Sri Sathya Sai Mobile Hospital; Source: http://www.sssmh.org.in/

Telemedicine, where the physician supports rural delivery of care through nurse practitioners while being available for consultation from the home hospital is applicable in some cases where the criticality is not high.  Here, the ability to transmit data quickly and reliably as well as good processes to ensure zero errors in delivering treatment is essential.

The ability to access patient information electronically at the hospital bedside as well as from the physician’s home is another mobile solution that will enhance the ability to provide care. Also, many hospital systems are now providing home healthcare options where access to patient information on the go becomes even more critical.  Data security is a critical aspect of any mobile solution to ensure data privacy.

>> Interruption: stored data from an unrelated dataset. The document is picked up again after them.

(* ===== verification/InviteTokenProps.v ===== *)
(** * Properties of invite codes ([InviteToken], in the world of [MembershipWorld])

    The code that [mint_invite] gives is read back by [verify_invite], in its community and
    until it expires. *)

From Stdlib Require Import DecimalFacts DecimalString.
From S2P Require Import Prelude Text Nostr Concurrent Tenant HttpAuth RelayMembers InviteToken InviteApi MembershipWorld MembershipProps.

(** ** The length of a number *)

Lemma nb_digits_double d :
  Decimal.nb_digits (Decimal.Little.double d) <= S (Decimal.nb_digits d) /\
  Decimal.nb_digits (Decimal.Little.succ_double d) <= S (Decimal.nb_digits d).
Proof. induction d; simpl; lia. Qed.

Lemma nb_digits_pos p k : (Npos p < 2 ^ N.of_nat k)%N -> Decimal.nb_digits (Pos.to_little_uint p) <= k.
Proof.
  revert k. induction p as [p IH|p IH|]; intros [|k] Hp; cbn in Hp; try lia; cbn [Pos.to_little_uint]; [..|simpl; lia];
    change (2 ^ Npos (Pos.of_succ_nat k))%N with (2 ^ N.of_nat (S k))%N in Hp;
    rewrite Nat2N.inj_succ, N.pow_succ_r' in Hp;
    pose proof (nb_digits_double (Pos.to_little_uint p)); specialize (IH k ltac:(lia)); lia.
Qed.

Lemma length_uint d : String.length (NilEmpty.string_of_uint d) = Decimal.nb_digits d.
Proof. induction d; simpl; congruence. Qed.

Lemma length_decimal n k : (n < 2 ^ N.of_nat k)%N -> String.length (decimal n) <= S k.
Proof.
  intros Hn. unfold decimal, NilZero.string_of_uint. destruct (N.to_uint n) eqn:E; [simpl; lia|..];
    rewrite <-E, length_uint; (destruct n as [|p]; [simpl; lia|]);
    cbn [N.to_uint]; unfold Pos.to_uint; rewrite nb_digits_rev; pose proof (nb_digits_pos p k Hn); lia.
Qed.

(** ** Codes *)

Section codes.
Context `{AuthApi} `{TokenApi} `{InviteBodies} `{!TokenLaws} `{!MemberLaws}.

(** The payload of an invite. *)
Definition invite_of (c : CommunityId) (expires_at : N) (nonce : string) : InvitePayload :=
  {| ip_c := uuid_to_string c; ip_r := "member"; ip_e := expires_at; ip_n := url_safe_encode nonce |}.

Lemma length_url_safe_le s k : String.length s <= 3 * k -> String.length (url_safe_encode s) <= 4 * k.
Proof.
  intros Hs. rewrite length_url_safe. apply Nat.lt_succ_r, Nat.Div0.div_lt_upper_bound. lia.
Qed.

(** A code is at most 320 bytes long. *)
Lemma length_invite_code key c expires_at nonce :
  (expires_at < 2 ^ 64)%N -> String.length nonce = 16 ->
  let payload := invite_to_vec (invite_of c expires_at nonce) in
  String.length (token payload (hmac_sha256 key payload)) <= 320.
Proof.
  intros He Hn. cbn zeta. unfold token, invite_of.
  rewrite invite_text; cbn [ip_c ip_r ip_e ip_n]; [|apply uuid_chars|done|apply url_safe_chars].
  rewrite !length_app_str. pose proof (length_decimal expires_at 64 He).
  assert (String.length (url_safe_encode nonce) <= 24) by (apply (length_url_safe_le _ 6); lia).
  rewrite (length_url_safe (hmac_sha256 _ _)), length_hmac.
  match goal with |- context [url_safe_encode ?s] =>
    assert (String.length (url_safe_encode s) <= 4 * 60) end.
  { apply length_url_safe_le. unfold json_string. rewrite !length_app_str, length_uuid_string. simpl. lia. }
  change ((4 * 32 + 2) / 3) with 43. simpl String.length in *. lia.
Qed.

(** C26: an invite code round-trips: what [mint_invite] answers is at most 320 bytes, lasts
    the time asked for between a minute and thirty days, and is accepted by the community it
    was made for as a member's invite until the second it expires in has passed; another
    community tells it is of the wrong one. *)
Theorem invite_code_round_trip state skew env w w' key c ttl code expires_at now c' :
  exec env (relay_answer state skew) (InviteToken.mint_invite key c ttl) w w' (code, expires_at) ->
  (c < 2 ^ 128)%N -> (c' < 2 ^ 128)%N -> (expires_at < 2 ^ 64)%N ->
  exists minted_at nonce,
    expires_at = (minted_at + N.max 60 (N.min ttl 2592000))%N /\ String.length code <= 320 /\
    verify_invite now key c' code =
      if (expires_at <? now)%N then Err Expired
      else if decide (c' = c) then Ok (invite_of c expires_at nonce) else Err WrongCommunity.
Proof.
  unfold InviteToken.mint_invite, sign_payload. cbn [bind Concurrent.call exec].
  intros (w1 & w2 & minted_at & _ & _ & w3 & w4 & nonce & _ & (w5 & _ & _ & Hn) & w6 & w7 & mac & _ & (w8 & _ & -> & _) & _ & E) Hc Hc' He.
  injection E as -> ->. exists minted_at, nonce.
  set (e := (minted_at + clamp ttl 60 MAX_INVITE_TTL_SECS)%N) in *. fold (invite_of c e nonce).
  pose proof (length_invite_code key c e nonce He Hn) as Hlen. cbn zeta in Hlen. split; [|split; [done|]].
  - subst e. unfold clamp, MAX_INVITE_TTL_SECS. destruct (N.ltb_spec ttl 60), (N.ltb_spec 2592000 ttl); lia.
  - unfold verify_invite, MAX_CODE_LEN. rewrite open_made_token by lia. cbn [result_bind].
    rewrite invite_round_trip_json. cbn. destruct (e <? now)%N; [done|].
    case_decide as Ec; [subst; by rewrite String.eqb_refl|].
    destruct (String.eqb_spec (uuid_to_string c) (uuid_to_string c')) as [E|]; [|done].
    by apply uuid_string_inj in E.
Qed.
End codes.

Simplicity: There is a need to develop simple solutions with the right features and the appropriate technology specific to the given care area.  Another aspect for the rural segment in India is that the solution needs to be robust to heat and dust!  As an example, detecting fungus inside the eye can be accomplished by mobile phone based photographs and processing.

While affordability is desired, quality of clinical outcome cannot be sacrificed.  Typically, only 20% of the features of a product are used by 80% of the users (as an example, consider the use of ultrasound imaging products by cardiologists).  Hence, the trick of achieving both affordability and clinical outcome is to create a core product based on that 20%.

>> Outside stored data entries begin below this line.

Lemma view_community_mono d ws c : is_Some (d_communities d !! c) -> is_Some (d_communities (view d ws) !! c).
Proof.
  induction ws as [|u ws IH] using rev_ind; [done|]. rewrite view_snoc. intros Hs.
  destruct u as [c' pk' row'|c' row']; cbn; [by apply IH|]. apply lookup_insert_is_Some'. right. by apply IH.
Qed.

(** ** Owners and their communities *)

Lemma owns_Some d c pk : owns d c pk <-> exists row, d_members d !! (c, pk) = Some row /\ rm_role row = "owner".
Proof. unfold owns. rewrite fmap_Some. naive_solver. Qed.

Lemma elem_of_owned d pk c : c ∈ owned d pk <-> owns d c pk.
Proof.
  unfold owned. rewrite elem_of_map, owns_Some. setoid_rewrite elem_of_dom. split.
  - intros ([c' pk'] & -> & row & [Hlk [Hpk Hr]]%map_lookup_filter_Some). cbn in *. subst. eauto.
  - intros (row & Hlk & Hr). exists (c, pk). split; [done|]. exists row. by apply map_lookup_filter_Some.
Qed.

Lemma owned_count_mono d d' pk : (forall c, owns d c pk -> owns d' c pk) -> (owned_count d pk <= owned_count d' pk)%Z.
Proof.
  intros Hs. unfold owned_count. assert (owned d pk ⊆ owned d' pk) as Hsub%subseteq_size; [|lia].
  intros c. rewrite !elem_of_owned. apply Hs.
Qed.

(** One community more. *)
Lemma owned_count_gain d d' pk c :
  (forall c', owns d' c' pk -> c' = c \/ owns d c' pk) -> (owned_count d' pk <= owned_count d pk + 1)%Z.
Proof.
  intros Hs. unfold owned_count. assert (owned d' pk ⊆ owned d pk ∪ {[c]}) as Hsub%subseteq_size.
  { intros c'. rewrite elem_of_union, elem_of_singleton, !elem_of_owned. intros []%Hs; auto. }
  pose proof (size_union_alt (owned d pk) {[c]}) as Hu. rewrite Hu in Hsub.
  assert (size ({[c]} ∖ owned d pk : gset CommunityId) <= 1); [|lia].
  rewrite <-(size_singleton (C := gset CommunityId) c). apply subseteq_size. set_solver.
Qed.

Definition same_owners (d d' : Db) (c : CommunityId) : Prop := forall pk, owns d' c pk <-> owns d c pk.

Definition sole (d : Db) : Prop := forall c p q, owns d c p -> owns d c q -> p = q.

Definition rows_known (d : Db) : Prop := forall k row, d_members d !! k = Some row -> is_Some (d_communities d !! k.1).

Lemma ascii_lower_idem a : ascii_lower (ascii_lower a) = ascii_lower a.
Proof. by destruct a as [[] [] [] [] [] [] [] []]. Qed.

Lemma to_ascii_lowercase_idem s : to_ascii_lowercase (to_ascii_lowercase s) = to_ascii_lowercase s.
Proof. induction s as [|a s IH]; cbn [to_ascii_lowercase]; [done|]. by rewrite ascii_lower_idem, IH. Qed.

Lemma validate_pubkey_hex_lower value hex : validate_pubkey_hex value = Some hex -> to_ascii_lowercase hex = hex.
Proof. unfold validate_pubkey_hex. case_match; [intros [= <-]; apply to_ascii_lowercase_idem|done]. Qed.

Section ownership.
Context `{UrlApi} `{AuthApi} `{OperatorApi} `{OperatorBodies} `{SqlText}.
Context (state : OperatorState) (skew : Z) (db0 : Db).

Notation answer := (operator_answer skew false).
Notation key_of := owner_count_advisory_lock_key.
Notation limit := (max_communities_per_owner state).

As another example where simplification would help is in serum bilirubin (SRB) tests for infants. A well respected physician I met suggested that the equipment and process for SRB tests for infants with jaundice needs to be simplified and made non-invasive as the test is repetitive and causes infant discomfort and maternal distress.  As a GE example, while we do not work on the SRB tests, we do work on the treatment for infant hyperbilirubinemia with our Lullaby LED Phototherapy (PT) device.  With a removable head, omnidirectional small wheel, ultra compact foot print, Lullaby LED PT is also technically more advanced with the combination of optimal wavelength, high intensity and uniform light distribution helping faster bilirubin breakdown.  This is a simpler and much more effective solution compared to the previous generation of PT devices.  I am of course proud of the fact that we developed this device in India.

Automation:  Larger volumes of procedures in India and lower availability of trained personnel drive the need for automation.  Automation could also further improve throughput, thereby lowering the unit costs.

In the case of a magnetic resonance (MR) imaging machine, 50-70 patients are scanned per day in India (vs. 20-30 in the US) and 5-8 sequences per day are used in India (vs. 15+ in the US).  This makes the case for automation as in India we process – larger volumes with less variation in protocols.

As another example, automated standard plane selection and biometric measurements in ultrasound will decrease variability and also enable training.

Mobility, simplicity, and automation will enable the efficient spread of care between hospitals, clinics, and homes and empower the care providers including doctors, nurse practitioners, and relatives of patients with appropriate technology.

In India, there are more than 165,000 primary and sub-care centers.  These centers typically have no equipment and run on paramedical assistance with periodic access to doctors.  These centers can be redeployed with a strategic plan including mobile, simple, and automated technologies as part of making healthcare more accessible across India.  Another step for accessible healthcare through the private sector would be for hospital systems to spread the right resources at the right location – tier I hospitals vs. tier I clinics vs. tier II hospitals vs. tier II clinics vs. mobile units; and also doctors vs. nurse practitioners vs. home management.

The thoughts and opinions shared here are of the author.